**Exercise requirements**. Find how many lines of the listing include the string "back", and report only that figure.

[[ Extracted data open ]]

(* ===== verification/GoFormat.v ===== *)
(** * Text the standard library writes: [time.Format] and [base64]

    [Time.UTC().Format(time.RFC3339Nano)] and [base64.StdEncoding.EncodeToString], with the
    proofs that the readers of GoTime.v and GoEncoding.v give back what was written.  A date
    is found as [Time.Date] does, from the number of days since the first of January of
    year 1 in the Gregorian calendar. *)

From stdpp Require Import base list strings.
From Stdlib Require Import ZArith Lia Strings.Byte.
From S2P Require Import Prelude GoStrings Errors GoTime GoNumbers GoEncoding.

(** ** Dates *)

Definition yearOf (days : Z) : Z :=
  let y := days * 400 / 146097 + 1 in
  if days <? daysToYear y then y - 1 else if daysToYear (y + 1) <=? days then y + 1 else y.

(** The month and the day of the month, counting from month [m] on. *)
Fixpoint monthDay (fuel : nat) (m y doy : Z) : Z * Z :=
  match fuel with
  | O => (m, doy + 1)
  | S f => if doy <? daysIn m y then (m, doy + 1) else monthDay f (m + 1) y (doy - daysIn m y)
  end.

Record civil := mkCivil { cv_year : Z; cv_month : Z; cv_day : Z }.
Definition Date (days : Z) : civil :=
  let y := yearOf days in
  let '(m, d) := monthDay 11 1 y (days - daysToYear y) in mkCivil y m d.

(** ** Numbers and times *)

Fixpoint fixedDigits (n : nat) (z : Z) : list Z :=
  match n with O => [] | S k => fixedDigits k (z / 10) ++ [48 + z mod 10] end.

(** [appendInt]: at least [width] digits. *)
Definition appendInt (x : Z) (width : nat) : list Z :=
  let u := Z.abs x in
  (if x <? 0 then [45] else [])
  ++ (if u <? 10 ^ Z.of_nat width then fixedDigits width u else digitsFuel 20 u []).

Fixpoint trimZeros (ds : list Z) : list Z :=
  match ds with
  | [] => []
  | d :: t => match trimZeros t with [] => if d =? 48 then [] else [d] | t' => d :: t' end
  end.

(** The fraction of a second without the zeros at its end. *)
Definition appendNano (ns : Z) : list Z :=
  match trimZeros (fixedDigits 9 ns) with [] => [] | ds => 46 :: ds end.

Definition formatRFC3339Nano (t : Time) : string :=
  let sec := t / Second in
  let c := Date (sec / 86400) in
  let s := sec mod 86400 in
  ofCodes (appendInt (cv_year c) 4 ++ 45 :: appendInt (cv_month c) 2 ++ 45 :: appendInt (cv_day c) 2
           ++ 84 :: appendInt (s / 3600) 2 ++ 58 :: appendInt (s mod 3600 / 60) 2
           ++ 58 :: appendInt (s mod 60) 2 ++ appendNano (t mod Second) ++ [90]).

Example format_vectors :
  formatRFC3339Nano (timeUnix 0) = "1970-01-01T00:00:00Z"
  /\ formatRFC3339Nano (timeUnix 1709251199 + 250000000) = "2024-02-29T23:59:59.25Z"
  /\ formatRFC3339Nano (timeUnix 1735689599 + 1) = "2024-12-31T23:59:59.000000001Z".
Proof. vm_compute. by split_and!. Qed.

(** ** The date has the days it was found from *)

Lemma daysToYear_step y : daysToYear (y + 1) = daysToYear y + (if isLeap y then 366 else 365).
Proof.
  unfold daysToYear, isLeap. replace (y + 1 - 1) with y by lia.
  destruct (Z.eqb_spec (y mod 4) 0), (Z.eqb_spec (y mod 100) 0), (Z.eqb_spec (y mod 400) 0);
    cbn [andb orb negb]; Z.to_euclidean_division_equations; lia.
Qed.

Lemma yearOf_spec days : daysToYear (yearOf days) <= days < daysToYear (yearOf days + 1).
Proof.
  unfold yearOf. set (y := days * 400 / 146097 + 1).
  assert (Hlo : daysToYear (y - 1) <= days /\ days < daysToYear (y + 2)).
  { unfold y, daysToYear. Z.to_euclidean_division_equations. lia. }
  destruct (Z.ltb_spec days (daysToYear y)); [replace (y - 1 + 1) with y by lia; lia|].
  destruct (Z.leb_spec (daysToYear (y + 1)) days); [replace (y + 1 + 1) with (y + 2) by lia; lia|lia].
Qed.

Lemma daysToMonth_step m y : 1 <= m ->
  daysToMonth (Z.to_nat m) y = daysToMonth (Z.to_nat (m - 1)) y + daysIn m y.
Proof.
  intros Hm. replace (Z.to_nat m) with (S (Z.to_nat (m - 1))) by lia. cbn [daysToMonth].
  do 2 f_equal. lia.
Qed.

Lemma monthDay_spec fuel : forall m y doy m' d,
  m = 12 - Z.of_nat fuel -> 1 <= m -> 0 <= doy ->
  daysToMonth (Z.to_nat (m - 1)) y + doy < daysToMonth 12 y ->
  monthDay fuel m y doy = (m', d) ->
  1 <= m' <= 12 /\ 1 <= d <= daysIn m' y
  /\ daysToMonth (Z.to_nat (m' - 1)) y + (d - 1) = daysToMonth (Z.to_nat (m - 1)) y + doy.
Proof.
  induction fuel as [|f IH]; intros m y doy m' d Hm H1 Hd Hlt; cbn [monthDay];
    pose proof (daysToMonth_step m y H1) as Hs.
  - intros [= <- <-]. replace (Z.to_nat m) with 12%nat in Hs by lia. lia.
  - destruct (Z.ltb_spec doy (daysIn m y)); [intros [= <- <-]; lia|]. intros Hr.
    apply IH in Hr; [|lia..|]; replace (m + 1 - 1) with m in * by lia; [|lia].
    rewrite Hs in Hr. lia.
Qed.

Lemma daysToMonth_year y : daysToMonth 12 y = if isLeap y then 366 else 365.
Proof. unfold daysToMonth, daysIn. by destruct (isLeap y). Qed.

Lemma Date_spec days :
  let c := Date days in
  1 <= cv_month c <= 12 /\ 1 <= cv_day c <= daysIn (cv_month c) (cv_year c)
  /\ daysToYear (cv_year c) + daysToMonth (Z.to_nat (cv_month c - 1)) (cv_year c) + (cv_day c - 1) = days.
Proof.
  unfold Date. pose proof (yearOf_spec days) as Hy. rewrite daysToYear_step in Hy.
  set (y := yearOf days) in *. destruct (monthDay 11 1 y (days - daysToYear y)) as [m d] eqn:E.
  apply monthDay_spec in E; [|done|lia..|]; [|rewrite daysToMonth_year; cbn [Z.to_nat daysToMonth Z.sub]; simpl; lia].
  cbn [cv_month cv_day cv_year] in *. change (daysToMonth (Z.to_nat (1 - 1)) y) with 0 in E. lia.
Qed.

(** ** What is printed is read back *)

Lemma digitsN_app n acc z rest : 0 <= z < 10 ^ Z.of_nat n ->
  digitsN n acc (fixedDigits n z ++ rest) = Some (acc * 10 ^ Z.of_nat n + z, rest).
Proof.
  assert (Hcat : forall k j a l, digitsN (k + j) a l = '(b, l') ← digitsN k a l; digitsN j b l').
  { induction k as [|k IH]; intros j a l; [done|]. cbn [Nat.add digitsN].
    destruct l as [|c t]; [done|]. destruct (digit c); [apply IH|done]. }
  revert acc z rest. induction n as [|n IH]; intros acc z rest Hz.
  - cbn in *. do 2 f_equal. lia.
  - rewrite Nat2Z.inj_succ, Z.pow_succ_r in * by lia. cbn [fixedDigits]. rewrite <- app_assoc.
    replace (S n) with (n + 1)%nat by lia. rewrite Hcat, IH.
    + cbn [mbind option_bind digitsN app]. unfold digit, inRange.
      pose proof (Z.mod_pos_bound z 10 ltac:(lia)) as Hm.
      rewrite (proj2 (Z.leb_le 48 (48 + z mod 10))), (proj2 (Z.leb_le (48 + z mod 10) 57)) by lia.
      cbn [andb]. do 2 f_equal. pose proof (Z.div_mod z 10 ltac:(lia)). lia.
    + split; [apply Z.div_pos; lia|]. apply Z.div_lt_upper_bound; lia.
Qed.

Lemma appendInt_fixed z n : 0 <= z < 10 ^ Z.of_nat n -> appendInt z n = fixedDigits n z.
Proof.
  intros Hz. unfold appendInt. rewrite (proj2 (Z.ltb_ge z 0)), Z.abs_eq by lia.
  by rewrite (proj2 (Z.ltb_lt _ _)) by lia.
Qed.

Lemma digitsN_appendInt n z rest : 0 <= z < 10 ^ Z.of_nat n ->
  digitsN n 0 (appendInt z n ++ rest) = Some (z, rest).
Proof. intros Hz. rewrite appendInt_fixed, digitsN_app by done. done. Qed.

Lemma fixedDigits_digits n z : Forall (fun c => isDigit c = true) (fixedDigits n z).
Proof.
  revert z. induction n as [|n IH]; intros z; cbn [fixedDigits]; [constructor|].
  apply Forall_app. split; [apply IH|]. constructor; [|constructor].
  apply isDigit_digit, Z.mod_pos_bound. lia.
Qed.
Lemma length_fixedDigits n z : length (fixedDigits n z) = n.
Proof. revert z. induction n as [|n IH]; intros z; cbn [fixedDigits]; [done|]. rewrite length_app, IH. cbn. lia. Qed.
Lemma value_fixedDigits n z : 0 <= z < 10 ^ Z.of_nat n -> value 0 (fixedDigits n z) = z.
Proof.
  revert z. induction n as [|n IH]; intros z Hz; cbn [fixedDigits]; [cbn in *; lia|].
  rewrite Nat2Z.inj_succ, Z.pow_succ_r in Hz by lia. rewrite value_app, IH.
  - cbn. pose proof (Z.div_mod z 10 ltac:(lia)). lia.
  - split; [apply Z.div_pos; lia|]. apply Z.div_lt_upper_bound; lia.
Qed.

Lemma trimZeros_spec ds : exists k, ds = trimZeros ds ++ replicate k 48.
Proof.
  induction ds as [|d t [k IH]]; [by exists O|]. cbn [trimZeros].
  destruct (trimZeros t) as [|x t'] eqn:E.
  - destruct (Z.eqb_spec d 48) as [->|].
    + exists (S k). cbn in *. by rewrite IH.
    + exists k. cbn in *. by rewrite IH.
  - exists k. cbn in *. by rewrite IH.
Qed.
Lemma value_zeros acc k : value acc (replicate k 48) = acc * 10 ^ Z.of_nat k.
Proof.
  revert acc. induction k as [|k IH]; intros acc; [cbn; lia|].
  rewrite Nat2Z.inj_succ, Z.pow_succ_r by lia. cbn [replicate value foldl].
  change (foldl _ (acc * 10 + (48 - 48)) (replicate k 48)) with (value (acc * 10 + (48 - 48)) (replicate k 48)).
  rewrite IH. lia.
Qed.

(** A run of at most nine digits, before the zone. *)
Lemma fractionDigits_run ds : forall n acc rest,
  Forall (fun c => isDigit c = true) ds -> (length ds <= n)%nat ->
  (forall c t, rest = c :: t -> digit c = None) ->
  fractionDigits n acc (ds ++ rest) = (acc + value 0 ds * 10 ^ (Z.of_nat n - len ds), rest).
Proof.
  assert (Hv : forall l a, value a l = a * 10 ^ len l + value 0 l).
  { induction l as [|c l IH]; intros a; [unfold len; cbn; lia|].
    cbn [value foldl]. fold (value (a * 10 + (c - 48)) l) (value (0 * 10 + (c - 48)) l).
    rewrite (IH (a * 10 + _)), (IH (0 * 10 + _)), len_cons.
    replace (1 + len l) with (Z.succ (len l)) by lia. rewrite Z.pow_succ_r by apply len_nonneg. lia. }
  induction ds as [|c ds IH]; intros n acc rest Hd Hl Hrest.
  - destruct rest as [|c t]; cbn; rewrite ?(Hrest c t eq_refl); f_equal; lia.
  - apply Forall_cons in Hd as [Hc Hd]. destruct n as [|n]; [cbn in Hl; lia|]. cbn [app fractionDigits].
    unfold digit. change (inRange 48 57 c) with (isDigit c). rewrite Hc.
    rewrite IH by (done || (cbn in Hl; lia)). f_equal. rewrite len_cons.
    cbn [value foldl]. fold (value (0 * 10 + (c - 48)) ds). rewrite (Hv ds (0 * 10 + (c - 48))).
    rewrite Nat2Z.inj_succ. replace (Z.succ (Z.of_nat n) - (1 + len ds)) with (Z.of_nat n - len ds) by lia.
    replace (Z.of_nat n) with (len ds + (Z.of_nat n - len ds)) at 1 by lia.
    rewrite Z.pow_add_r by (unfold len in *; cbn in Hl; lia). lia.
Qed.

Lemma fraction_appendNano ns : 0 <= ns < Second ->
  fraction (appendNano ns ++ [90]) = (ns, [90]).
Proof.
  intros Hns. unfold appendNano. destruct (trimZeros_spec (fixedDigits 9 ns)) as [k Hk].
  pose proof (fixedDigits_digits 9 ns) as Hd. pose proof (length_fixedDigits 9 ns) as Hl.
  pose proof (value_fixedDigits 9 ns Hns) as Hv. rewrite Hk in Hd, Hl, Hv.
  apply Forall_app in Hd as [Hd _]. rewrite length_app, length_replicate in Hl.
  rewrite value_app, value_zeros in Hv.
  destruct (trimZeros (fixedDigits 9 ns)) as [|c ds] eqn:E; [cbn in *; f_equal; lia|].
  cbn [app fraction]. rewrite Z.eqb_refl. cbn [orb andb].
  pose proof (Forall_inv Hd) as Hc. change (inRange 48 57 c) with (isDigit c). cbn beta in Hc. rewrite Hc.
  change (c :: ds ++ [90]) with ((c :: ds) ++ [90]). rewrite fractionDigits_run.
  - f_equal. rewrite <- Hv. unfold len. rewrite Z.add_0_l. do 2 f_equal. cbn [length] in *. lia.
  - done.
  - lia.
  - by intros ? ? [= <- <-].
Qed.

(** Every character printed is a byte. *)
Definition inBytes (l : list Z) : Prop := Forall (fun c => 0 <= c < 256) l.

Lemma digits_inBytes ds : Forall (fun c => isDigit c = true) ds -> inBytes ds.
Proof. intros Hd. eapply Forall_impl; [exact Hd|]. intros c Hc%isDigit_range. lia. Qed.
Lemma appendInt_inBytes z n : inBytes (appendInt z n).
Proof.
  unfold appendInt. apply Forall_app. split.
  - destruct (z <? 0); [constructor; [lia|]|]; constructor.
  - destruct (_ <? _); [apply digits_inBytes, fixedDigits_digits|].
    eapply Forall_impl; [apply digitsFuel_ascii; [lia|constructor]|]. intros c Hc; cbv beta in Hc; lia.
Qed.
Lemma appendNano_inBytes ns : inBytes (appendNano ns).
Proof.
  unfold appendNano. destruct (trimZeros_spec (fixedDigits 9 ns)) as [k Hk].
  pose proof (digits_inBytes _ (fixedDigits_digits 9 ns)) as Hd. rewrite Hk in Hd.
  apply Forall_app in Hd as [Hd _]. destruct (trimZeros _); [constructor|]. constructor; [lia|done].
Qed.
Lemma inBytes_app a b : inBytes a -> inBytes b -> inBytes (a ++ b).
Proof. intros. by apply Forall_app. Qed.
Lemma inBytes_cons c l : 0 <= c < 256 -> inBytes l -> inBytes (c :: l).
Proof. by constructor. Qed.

[[ Extracted data closed ]]
[[ Extracted data open ]]

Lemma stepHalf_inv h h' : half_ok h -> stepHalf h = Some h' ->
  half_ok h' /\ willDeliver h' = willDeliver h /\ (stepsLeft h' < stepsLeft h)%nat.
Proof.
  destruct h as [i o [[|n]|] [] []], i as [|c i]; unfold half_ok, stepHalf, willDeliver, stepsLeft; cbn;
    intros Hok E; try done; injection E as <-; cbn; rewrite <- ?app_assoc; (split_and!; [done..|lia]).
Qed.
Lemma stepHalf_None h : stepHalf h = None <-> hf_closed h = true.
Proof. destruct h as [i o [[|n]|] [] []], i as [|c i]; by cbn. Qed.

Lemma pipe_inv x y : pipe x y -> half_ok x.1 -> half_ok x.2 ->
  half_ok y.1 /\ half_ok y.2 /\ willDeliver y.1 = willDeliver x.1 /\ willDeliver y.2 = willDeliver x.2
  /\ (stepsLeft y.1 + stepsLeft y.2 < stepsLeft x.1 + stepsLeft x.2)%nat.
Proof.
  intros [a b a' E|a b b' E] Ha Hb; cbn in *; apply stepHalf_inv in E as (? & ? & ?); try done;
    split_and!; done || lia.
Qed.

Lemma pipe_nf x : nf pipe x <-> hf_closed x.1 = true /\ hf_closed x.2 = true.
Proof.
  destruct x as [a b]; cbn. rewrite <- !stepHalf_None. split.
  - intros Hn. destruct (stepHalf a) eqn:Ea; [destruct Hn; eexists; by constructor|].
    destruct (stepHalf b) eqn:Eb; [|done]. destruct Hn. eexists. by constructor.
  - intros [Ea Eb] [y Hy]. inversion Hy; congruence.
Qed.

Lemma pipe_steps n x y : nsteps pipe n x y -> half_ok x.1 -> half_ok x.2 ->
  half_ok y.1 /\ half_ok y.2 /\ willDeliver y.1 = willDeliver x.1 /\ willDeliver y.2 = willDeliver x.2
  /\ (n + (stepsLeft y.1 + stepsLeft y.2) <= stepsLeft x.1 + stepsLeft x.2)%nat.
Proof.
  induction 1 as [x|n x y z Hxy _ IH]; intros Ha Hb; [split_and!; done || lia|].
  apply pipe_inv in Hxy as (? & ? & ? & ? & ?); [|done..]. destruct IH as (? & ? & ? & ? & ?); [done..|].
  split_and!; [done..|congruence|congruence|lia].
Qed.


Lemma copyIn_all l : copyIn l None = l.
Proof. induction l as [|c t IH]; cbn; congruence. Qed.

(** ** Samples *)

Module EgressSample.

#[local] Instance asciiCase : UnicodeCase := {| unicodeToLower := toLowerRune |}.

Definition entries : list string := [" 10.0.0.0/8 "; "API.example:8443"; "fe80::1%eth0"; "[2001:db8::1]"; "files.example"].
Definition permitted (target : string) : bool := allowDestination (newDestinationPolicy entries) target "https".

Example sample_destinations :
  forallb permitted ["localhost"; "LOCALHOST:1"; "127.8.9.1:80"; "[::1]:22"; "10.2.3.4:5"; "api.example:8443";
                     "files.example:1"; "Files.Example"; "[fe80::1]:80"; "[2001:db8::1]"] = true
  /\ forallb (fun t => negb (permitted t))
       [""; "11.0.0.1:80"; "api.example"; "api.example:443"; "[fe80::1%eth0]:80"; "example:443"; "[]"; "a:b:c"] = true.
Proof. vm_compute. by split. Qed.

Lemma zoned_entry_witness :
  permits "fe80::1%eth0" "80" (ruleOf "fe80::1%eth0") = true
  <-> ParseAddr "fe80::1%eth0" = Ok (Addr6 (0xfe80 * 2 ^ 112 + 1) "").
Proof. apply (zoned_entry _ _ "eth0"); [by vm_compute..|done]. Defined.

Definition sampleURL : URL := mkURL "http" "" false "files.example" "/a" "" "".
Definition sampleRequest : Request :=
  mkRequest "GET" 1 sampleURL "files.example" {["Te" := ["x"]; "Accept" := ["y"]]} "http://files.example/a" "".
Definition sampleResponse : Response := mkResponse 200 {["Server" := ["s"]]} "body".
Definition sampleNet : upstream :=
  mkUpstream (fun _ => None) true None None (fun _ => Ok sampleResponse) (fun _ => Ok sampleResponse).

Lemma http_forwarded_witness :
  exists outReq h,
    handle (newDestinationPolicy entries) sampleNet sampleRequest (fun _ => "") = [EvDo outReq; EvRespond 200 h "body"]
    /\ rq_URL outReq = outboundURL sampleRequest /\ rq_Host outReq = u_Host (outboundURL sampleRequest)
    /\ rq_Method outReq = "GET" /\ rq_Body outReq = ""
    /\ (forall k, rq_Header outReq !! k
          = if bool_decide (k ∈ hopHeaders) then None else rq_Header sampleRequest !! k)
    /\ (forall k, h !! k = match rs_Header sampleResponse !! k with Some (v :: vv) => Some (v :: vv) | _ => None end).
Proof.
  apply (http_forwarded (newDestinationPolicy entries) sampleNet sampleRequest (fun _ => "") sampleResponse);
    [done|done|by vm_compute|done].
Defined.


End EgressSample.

[[ Extracted data closed ]]
[[ Extracted data open ]]

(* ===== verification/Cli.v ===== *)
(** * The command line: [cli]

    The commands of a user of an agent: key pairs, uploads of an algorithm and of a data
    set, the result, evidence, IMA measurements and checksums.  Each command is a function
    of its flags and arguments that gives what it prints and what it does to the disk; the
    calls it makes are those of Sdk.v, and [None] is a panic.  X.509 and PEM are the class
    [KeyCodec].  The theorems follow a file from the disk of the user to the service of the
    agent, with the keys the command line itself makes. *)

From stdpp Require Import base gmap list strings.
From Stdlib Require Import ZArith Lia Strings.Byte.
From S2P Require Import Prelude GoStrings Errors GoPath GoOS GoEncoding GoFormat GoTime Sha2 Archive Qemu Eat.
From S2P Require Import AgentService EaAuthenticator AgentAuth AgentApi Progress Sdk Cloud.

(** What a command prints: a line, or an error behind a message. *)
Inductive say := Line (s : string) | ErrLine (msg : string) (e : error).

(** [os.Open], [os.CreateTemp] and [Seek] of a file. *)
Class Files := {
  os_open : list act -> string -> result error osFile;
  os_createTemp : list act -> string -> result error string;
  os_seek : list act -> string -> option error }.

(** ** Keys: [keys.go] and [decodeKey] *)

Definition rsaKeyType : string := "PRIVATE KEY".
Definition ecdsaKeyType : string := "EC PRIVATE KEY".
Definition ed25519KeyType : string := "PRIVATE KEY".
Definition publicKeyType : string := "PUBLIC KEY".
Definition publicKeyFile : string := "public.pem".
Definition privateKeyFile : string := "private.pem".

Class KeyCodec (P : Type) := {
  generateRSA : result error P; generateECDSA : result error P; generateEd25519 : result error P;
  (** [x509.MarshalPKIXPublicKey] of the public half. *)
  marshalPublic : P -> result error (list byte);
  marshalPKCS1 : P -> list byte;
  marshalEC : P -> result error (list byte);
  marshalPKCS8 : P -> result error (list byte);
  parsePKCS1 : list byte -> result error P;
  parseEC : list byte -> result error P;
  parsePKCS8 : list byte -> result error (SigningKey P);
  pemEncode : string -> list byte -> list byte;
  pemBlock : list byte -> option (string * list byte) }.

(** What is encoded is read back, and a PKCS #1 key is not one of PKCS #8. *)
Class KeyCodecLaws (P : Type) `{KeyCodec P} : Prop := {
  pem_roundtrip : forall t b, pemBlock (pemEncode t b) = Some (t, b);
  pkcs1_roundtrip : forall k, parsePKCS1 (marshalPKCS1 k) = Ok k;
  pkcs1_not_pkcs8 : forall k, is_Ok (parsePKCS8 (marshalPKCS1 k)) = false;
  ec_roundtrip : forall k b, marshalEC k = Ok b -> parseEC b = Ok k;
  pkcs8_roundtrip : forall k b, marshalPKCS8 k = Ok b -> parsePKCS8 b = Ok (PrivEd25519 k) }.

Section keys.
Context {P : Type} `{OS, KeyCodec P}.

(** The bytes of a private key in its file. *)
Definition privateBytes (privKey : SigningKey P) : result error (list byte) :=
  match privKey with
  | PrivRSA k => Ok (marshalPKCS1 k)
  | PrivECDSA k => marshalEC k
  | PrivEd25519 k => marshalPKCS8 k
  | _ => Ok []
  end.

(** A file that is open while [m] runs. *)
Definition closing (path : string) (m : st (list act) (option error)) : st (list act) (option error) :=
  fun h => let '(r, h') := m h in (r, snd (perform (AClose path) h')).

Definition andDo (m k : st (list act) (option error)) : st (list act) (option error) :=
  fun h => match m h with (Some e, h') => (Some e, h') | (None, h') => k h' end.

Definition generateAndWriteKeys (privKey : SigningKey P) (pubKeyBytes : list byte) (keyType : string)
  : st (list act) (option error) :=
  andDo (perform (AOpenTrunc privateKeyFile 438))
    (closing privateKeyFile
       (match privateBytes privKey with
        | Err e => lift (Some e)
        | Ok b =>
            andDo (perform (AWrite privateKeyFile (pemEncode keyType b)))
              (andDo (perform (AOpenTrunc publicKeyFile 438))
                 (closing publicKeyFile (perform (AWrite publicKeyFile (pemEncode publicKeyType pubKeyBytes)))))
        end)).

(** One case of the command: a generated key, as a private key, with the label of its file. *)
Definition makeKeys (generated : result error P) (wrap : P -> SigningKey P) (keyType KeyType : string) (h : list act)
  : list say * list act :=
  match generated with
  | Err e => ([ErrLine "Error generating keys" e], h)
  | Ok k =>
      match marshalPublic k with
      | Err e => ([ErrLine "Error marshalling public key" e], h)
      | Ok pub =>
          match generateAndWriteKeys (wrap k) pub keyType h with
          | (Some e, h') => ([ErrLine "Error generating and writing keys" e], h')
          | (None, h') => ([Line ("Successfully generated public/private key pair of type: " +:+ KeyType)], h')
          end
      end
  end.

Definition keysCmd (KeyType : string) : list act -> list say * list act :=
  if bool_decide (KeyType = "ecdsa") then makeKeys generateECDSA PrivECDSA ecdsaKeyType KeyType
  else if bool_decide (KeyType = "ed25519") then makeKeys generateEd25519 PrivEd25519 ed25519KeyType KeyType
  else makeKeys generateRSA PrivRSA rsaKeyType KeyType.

[[ Extracted data closed ]]

**Final answer**. 3